Dataset entries
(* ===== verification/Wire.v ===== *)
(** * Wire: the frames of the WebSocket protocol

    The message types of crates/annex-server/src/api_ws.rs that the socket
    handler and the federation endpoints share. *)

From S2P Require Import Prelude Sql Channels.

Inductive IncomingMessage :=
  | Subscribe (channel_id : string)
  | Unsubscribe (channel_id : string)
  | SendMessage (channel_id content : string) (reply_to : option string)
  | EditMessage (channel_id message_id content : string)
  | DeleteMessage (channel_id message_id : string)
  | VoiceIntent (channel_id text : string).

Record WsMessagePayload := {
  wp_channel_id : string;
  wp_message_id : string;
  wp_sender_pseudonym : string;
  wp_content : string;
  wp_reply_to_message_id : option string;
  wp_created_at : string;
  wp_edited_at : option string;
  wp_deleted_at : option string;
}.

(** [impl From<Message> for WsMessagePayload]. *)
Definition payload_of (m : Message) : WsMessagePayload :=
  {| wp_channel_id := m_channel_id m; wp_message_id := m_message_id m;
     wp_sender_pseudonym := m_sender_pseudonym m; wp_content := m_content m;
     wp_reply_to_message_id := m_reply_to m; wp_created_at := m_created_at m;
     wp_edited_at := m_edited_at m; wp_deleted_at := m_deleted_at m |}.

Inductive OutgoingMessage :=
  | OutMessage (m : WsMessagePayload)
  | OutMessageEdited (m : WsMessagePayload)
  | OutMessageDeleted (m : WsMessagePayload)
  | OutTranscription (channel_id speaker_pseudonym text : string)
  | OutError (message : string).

→ **What the task asks**
Begin with the line that contains "wp_created_at : string;" and end with the last line of the data. Repeat those two lines and all between them exactly.

→ **Problem solution**
  wp_created_at : string;
  wp_edited_at : option string;
  wp_deleted_at : option string;
}.

(** [impl From<Message> for WsMessagePayload]. *)
Definition payload_of (m : Message) : WsMessagePayload :=
  {| wp_channel_id := m_channel_id m; wp_message_id := m_message_id m;
     wp_sender_pseudonym := m_sender_pseudonym m; wp_content := m_content m;
     wp_reply_to_message_id := m_reply_to m; wp_created_at := m_created_at m;
     wp_edited_at := m_edited_at m; wp_deleted_at := m_deleted_at m |}.

Inductive OutgoingMessage :=
  | OutMessage (m : WsMessagePayload)
  | OutMessageEdited (m : WsMessagePayload)
  | OutMessageDeleted (m : WsMessagePayload)
  | OutTranscription (channel_id speaker_pseudonym text : string)
  | OutError (message : string).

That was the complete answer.